Ela sabia que encontraria resistência. Frey estava consciente de Roxana, que estava parada atrás dela. Como já tinha dito uma vez, não podia voltar atrás.

No fim, não restava alternativa a não ser usar sua última arma.

“Por acaso, você tem vergonha de mim?”

“Senhorita Frey!”

Robert, horrorizado, interrompeu.

“Mesmo assim, não deveria dizer algo desse tipo.”

“Eu permitirei se você cumprir uma condição.”

Curtis, interrompendo o mordomo, direcionou seu olhar para Roxana, que mantinha os olhos baixos obedientemente.
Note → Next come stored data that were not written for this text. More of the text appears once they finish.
Lemma pos_of_to_bytes p : pos_of_bytes (pos_to_bytes p) = p.
Proof. by induction p as [p IH|p IH|]; simpl; rewrite ?IH. Qed.

Program Definition countable_codec (M : Type) `{Countable M} : ProtoCodec M :=
  {| proto_encode m := pos_to_bytes (encode m);
     proto_decode l := decode (pos_of_bytes l) |}.
Next Obligation. intros. simpl. by rewrite pos_of_to_bytes, decode_encode. Qed.

(** ** Shared lemmas *)

Create HintDb rust.

Lemma u64_add_small a b : 0 ≤ a + b < two64 → u64_add a b = a + b.
Proof. apply Z.mod_small. Qed.

Lemma u64_sub_small a b : 0 ≤ a - b < two64 → u64_sub a b = a - b.
Proof. apply Z.mod_small. Qed.

Lemma u64_mul_small a b : 0 ≤ a * b < two64 → u64_mul a b = a * b.
Proof. apply Z.mod_small. Qed.

Lemma u32_add_small a b : 0 ≤ a + b < two32 → u32_add a b = a + b.
Proof. apply Z.mod_small. Qed.

Lemma u32_add_range a b : in_u32 (u32_add a b).
Proof. apply Z.mod_pos_bound. lia. Qed.

Lemma u64_add_range a b : in_u64 (u64_add a b).
Proof. apply Z.mod_pos_bound. lia. Qed.

#[export] Hint Resolve u32_add_range u64_add_range : rust.

(** Removes the wrap-around of every operation whose exact result provably
    fits. *)
Ltac nowrap :=
  repeat first
    [ rewrite u64_add_small by (unfold in_u64, in_u32 in *; lia)
    | rewrite u64_sub_small by (unfold in_u64, in_u32 in *; lia)
    | rewrite u32_add_small by (unfold in_u64, in_u32 in *; lia) ].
Ele não sabia o que ela havia sussurrado, mas, vendo Frey olhar de relance para ela, percebeu que fora ela quem movera a criança inocente.
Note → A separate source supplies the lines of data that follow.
(* ===== verification/Snapshot.v ===== *)
(** * Snapshot transfer between replicas

    [src/runtime/src/snapshot.rs]: the sender splits a snapshot into chunks and
    keeps a bounded number of them in flight across all receivers, the receiver
    reassembles them, and the processor plays one of the two roles depending on
    who leads the cluster. *)

From Stdlib Require Import SpecFloat.
From S2P Require Import Prelude RaftTypes Endpoint F64.

Inductive SnapshotError := FailedDelivery | Corrupted.

(** ** Chunking *)

Definition chunk_count (snapshot_size chunk_size : Z) : outcome Z :=
  if decide (snapshot_size > 0)
  then if decide (chunk_size = 0)
       then Panic
       else Return ((snapshot_size -₆₄ 1) / chunk_size +₆₄ 1)
  else Return 1.

(** ** One outgoing transfer *)

Record SnapshotSenderState := {
  ss_snapshot_id : Z;
  ss_snapshot_metadata : RaftSnapshotMetadata;
  ss_snapshot_data : bytes;
  ss_chunk_size : Z;
  ss_chunk_count : Z;
  ss_next_chunk_index : Z;
  ss_sent_chunk_count : Z;
  ss_pending_chunks : gmap Z Z;
  ss_status : option RaftSnapshotStatus
}.

Section snapshot.
Context `{!ProtoCodec RequestPayload, !ProtoCodec ResponsePayload,
          !ProtoCodec RaftSnapshotMetadata, !HashOrder Z}.

Definition sender_state_new (snapshot_id : Z) (snapshot : RaftSnapshot) (chunk_size : Z)
    : outcome SnapshotSenderState :=
  snapshot_metadata ← unwrap (snap_metadata snapshot);
  let snapshot_data := snap_data snapshot in
  let snapshot_size := zlen snapshot_data in
  count ← chunk_count snapshot_size chunk_size;
  Return {| ss_snapshot_id := snapshot_id;
            ss_snapshot_metadata := snapshot_metadata;
            ss_snapshot_data := snapshot_data;
            ss_chunk_size := chunk_size;
            ss_chunk_count := count;
            ss_next_chunk_index := 0;
            ss_sent_chunk_count := 0;
            ss_pending_chunks := ∅;
            ss_status := None |}.

Definition sender_state_progress (s : SnapshotSenderState) : spec_float :=
  match ss_status s with
  | Some _ => f64_one
  | None =>
      f64_div (f64_add (u64_as_f64 (ss_sent_chunk_count s))
                 (u64_as_f64 (Z.of_nat (size (ss_pending_chunks s)))))
        (u64_as_f64 (ss_chunk_count s))
  end.

(** [self.pending_chunks.len() as u32] *)
Definition sender_state_pending_chunks (s : SnapshotSenderState) : Z :=
  Z.of_nat (size (ss_pending_chunks s)) mod two32.

Definition sender_state_next_chunk (s : SnapshotSenderState) (delivery_id : Z)
    : outcome (SnapshotSenderState * option bytes) :=
  match ss_status s with
  | Some _ => Return (s, None)
  | None =>
      (* Register chunk as pending. *)
      let pending := <[delivery_id := ss_next_chunk_index s]> (ss_pending_chunks s) in
      (* Compute the next chunk contents. *)
      let next_chunk_start := ss_next_chunk_index s *₆₄ ss_chunk_size s in
      let next_chunk_end :=
        Z.min (zlen (ss_snapshot_data s)) (next_chunk_start +₆₄ ss_chunk_size s) in
      next_chunk ← slice (ss_snapshot_data s) next_chunk_start next_chunk_end;
      (* Assemble request payload. *)
      let payload :=
        {| rqp_snapshot_id := ss_snapshot_id s;
           rqp_it :=
             if decide (ss_next_chunk_index s = 0)
             then Some (PayloadHeader
                    {| hdr_snapshot_size := zlen (ss_snapshot_data s);
                       hdr_snapshot_metadata := proto_encode (ss_snapshot_metadata s);
                       hdr_chunk_contents := next_chunk |})
             else Some (PayloadChunk
                    {| chk_chunk_index := ss_next_chunk_index s;
                       chk_chunk_contents := next_chunk |}) |} in
      Return
        ({| ss_snapshot_id := ss_snapshot_id s;
            ss_snapshot_metadata := ss_snapshot_metadata s;
            ss_snapshot_data := ss_snapshot_data s;
            ss_chunk_size := ss_chunk_size s;
            ss_chunk_count := ss_chunk_count s;
            ss_next_chunk_index := ss_next_chunk_index s +₃₂ 1;
            ss_sent_chunk_count := ss_sent_chunk_count s;
            ss_pending_chunks := pending;
            ss_status := ss_status s |}, Some (proto_encode payload))
  end.

Definition ss_with_delivery (s : SnapshotSenderState) (sent : Z) (pending : gmap Z Z)
    (status : option RaftSnapshotStatus) : SnapshotSenderState :=
  {| ss_snapshot_id := ss_snapshot_id s;
     ss_snapshot_metadata := ss_snapshot_metadata s;
     ss_snapshot_data := ss_snapshot_data s;
     ss_chunk_size := ss_chunk_size s;
     ss_chunk_count := ss_chunk_count s;
     ss_next_chunk_index := ss_next_chunk_index s;
     ss_sent_chunk_count := sent;
     ss_pending_chunks := pending;
     ss_status := status |}.

Definition sender_state_process_response (s : SnapshotSenderState) (delivery_id : Z)
    (response : result SnapshotError DeliverSnapshotResponse) : SnapshotSenderState :=
  let '(s, success) :=
    match response with
    | Ok response =>
        match proto_decode (M:=ResponsePayload) (resp_payload_contents response) with
        | None => (s, false)
        | Some payload =>
            if decide (ss_snapshot_id s ≠ rsp_snapshot_id payload) then (s, true)
            else if decide (ss_chunk_count s ≤ rsp_chunk_index payload) then (s, false)
            else
              let removed := ss_pending_chunks s !! delivery_id in
              let s := ss_with_delivery s (ss_sent_chunk_count s)
                         (delete delivery_id (ss_pending_chunks s)) (ss_status s) in
              if decide (removed ≠ Some (rsp_chunk_index payload)) then (s, false)
              else if decide (rsp_status payload = SnapshotStatusAccepted)
              then (ss_with_delivery s (ss_sent_chunk_count s +₆₄ 1)
                      (ss_pending_chunks s) (ss_status s), true)
              else (s, false)
        end
    | Err _ => (s, false)
    end in
  if success then s
  else ss_with_delivery s (ss_sent_chunk_count s) (ss_pending_chunks s) (Some Failure).

Definition sender_state_complete_with (s : SnapshotSenderState)
    (status : RaftSnapshotStatus) : SnapshotSenderState :=
  {| ss_snapshot_id := ss_snapshot_id s;
     ss_snapshot_metadata := ss_snapshot_metadata s;
     ss_snapshot_data := [];
     ss_chunk_size := ss_chunk_size s;
     ss_chunk_count := ss_chunk_count s;
     ss_next_chunk_index := ss_next_chunk_index s;
     ss_sent_chunk_count := ss_sent_chunk_count s;
     ss_pending_chunks := ss_pending_chunks s;
     ss_status := Some status |}.

Definition sender_state_try_complete (s : SnapshotSenderState)
    : SnapshotSenderState * option RaftSnapshotStatus :=
  let s :=
    if decide (ss_status s = None ∧ ss_sent_chunk_count s = ss_chunk_count s)
    then sender_state_complete_with s Finish else s in
  (s, ss_status s).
Sentindo o olhar persistente, Roxana levantou levemente a cabeça que mantinha baixa. Ao mesmo tempo, seus olhos se encontraram. Assustada, ela desviou o olhar. Sentindo um desconforto inexplicável, Curtis impôs a condição.

“Se você conseguir realizar a dança perfeitamente dentro de cinco dias.”

Era uma condição próxima do impossível. Os rostos de Robert e Roxana ficaram pálidos. Como uma senhorita que não enxerga poderia dançar? E ela que finalmente começara a se interessar pelo mundo exterior.

Frey também ficou com o rosto pálido.

“O que disse?”

“Por acaso você tem o hábito estranho de pisar na barra do vestido e cair, ou de pisar no pé do parceiro e derrubá-lo?”

Era uma pergunta tão ácida que chegava a ser cruel. Enquanto Robert e Roxana, que acabaram envolvidos na briga entre os irmãos, trocavam olhares, faíscas invisíveis saltavam entre os dois.